Task details → Go through the material underneath and show every line where the string "beyond" occurs.

*****

Lemma encrypt_spec beyond b aes :
  buf_inv b -> 16 <= zlen beyond ->
  exists pad aes',
    let plain := buf_data b ++ pad in
    let c := (aes_cbc true (aes_key aes) (aes_vec aes) plain).1 in
    ep_buffer_encrypt [] beyond b aes = Ok (Some (mk_buffer c (zlen c) (zlen c)), aes', []) /\
    zlen c = zlen plain /\ zlen c mod 16 = 0 /\ 0 < zlen pad <= 16.
Proof.
  intros I Hb. pose proof I as [Hu Hm].
  destruct (aes_len_spec (buf_used b)) as (len & E & Hl & Hmod);
    [unfold INT_MAX, BODY_MAX in *; lia|].
  set (mem := buf_chunk b ++ beyond).
  assert (zlen mem = zlen (buf_chunk b) + zlen beyond) as Lm by (unfold mem; by rewrite zlen_app).
  assert (ztake (buf_used b) mem = buf_data b) as Ed.
  { unfold mem, buf_data, ztake. rewrite take_app_le; [done|]. unfold zlen in *. lia. }
  exists (zdrop (buf_used b) (ztake len mem)).
  eexists. cbn zeta.
  assert (buf_data b ++ zdrop (buf_used b) (ztake len mem) = ztake len mem) as Ep.
  { rewrite <- Ed. replace (ztake (buf_used b) mem) with (ztake (buf_used b) (ztake len mem)).
    - apply ztake_zdrop.
    - unfold ztake. rewrite take_take. f_equal. lia. }
  rewrite Ep.
  assert (zlen (ztake len mem) = len) as Lt by (rewrite zlen_ztake by lia; lia).
  assert (zlen (aes_cbc true (aes_key aes) (aes_vec aes) (ztake len mem)).1 = len) as Lc
    by (rewrite aes_cbc_length; by rewrite Lt).
  split; [|split; [by rewrite Lc|split; [by rewrite Lc|]]].
  - unfold ep_buffer_encrypt. fold mem. rewrite (crypt_aes_spec _ _ _ _ len E) by lia.
    cbn [mbind res_bind fst snd]. rewrite Lc. done.
  - rewrite zlen_zdrop, Lt by lia. lia.
Qed.

Lemma decrypt_spec beyond b aes plain n :
  buf_inv b -> 16 <= zlen beyond ->
  zlen plain mod 16 = 0 -> buf_used b = zlen plain ->
  buf_data b = (aes_cbc true (aes_key aes) (aes_vec aes) plain).1 ->
  0 < n <= zlen plain -> n <= BODY_MAX ->
  exists b' aes', ep_buffer_decrypt [] beyond b aes n = Ok (Some b', aes', []) /\
    buf_inv b' /\ buf_used b' = n /\ buf_data b' = ztake n plain.
Proof.
  intros I Hb Hmod Hu Hd Hn Hsm. pose proof I as [Hc Hm].
  assert (aes_len (buf_used b) = Ok (buf_used b + 16)) as E
    by (apply aes_len_blocks; [unfold INT_MAX, BODY_MAX in *; lia | by rewrite Hu]).
  set (mem := buf_chunk b ++ beyond).
  assert (zlen mem = zlen (buf_chunk b) + zlen beyond) as Lm by (unfold mem; by rewrite zlen_app).
  unfold ep_buffer_decrypt. fold mem. rewrite (crypt_aes_spec _ _ _ _ _ E) by lia.
  cbn [mbind res_bind fst snd].
  set (rest := zdrop (buf_used b) (ztake (buf_used b + 16) mem)).
  assert (ztake (buf_used b + 16) mem = buf_data b ++ rest) as Em.
  { unfold rest, mem, buf_data. list_ext. }
  assert (zlen rest = 16) as Lr.
  { unfold rest. rewrite zlen_zdrop, zlen_ztake by lia. lia. }
  rewrite Em, Hd.
  pose proof (aes_cbc_inverse (aes_key aes) (aes_vec aes) plain rest Hmod
                ltac:(by rewrite Lr)) as Inv.
  set (out := (aes_cbc false _ _ _).1) in *.
  assert (zlen out = zlen plain + 16) as Lo.
  { unfold out. rewrite aes_cbc_length; rewrite zlen_app, aes_cbc_length, Lr by done; [done|].
    rewrite Z.add_mod, Hmod by lia. done. }
  eexists _, _. split; [done|]. split; [constructor; cbn; lia|]. split; [done|].
  unfold buf_data. cbn. rewrite <- Inv. unfold ztake. rewrite take_take. f_equal. lia.
Qed.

*****

The answer →
Lemma encrypt_spec beyond b aes :
  buf_inv b -> 16 <= zlen beyond ->
    ep_buffer_encrypt [] beyond b aes = Ok (Some (mk_buffer c (zlen c) (zlen c)), aes', []) /\
  set (mem := buf_chunk b ++ beyond).
  assert (zlen mem = zlen (buf_chunk b) + zlen beyond) as Lm by (unfold mem; by rewrite zlen_app).
Lemma decrypt_spec beyond b aes plain n :
  buf_inv b -> 16 <= zlen beyond ->
  exists b' aes', ep_buffer_decrypt [] beyond b aes n = Ok (Some b', aes', []) /\
  set (mem := buf_chunk b ++ beyond).
  assert (zlen mem = zlen (buf_chunk b) + zlen beyond) as Lm by (unfold mem; by rewrite zlen_app).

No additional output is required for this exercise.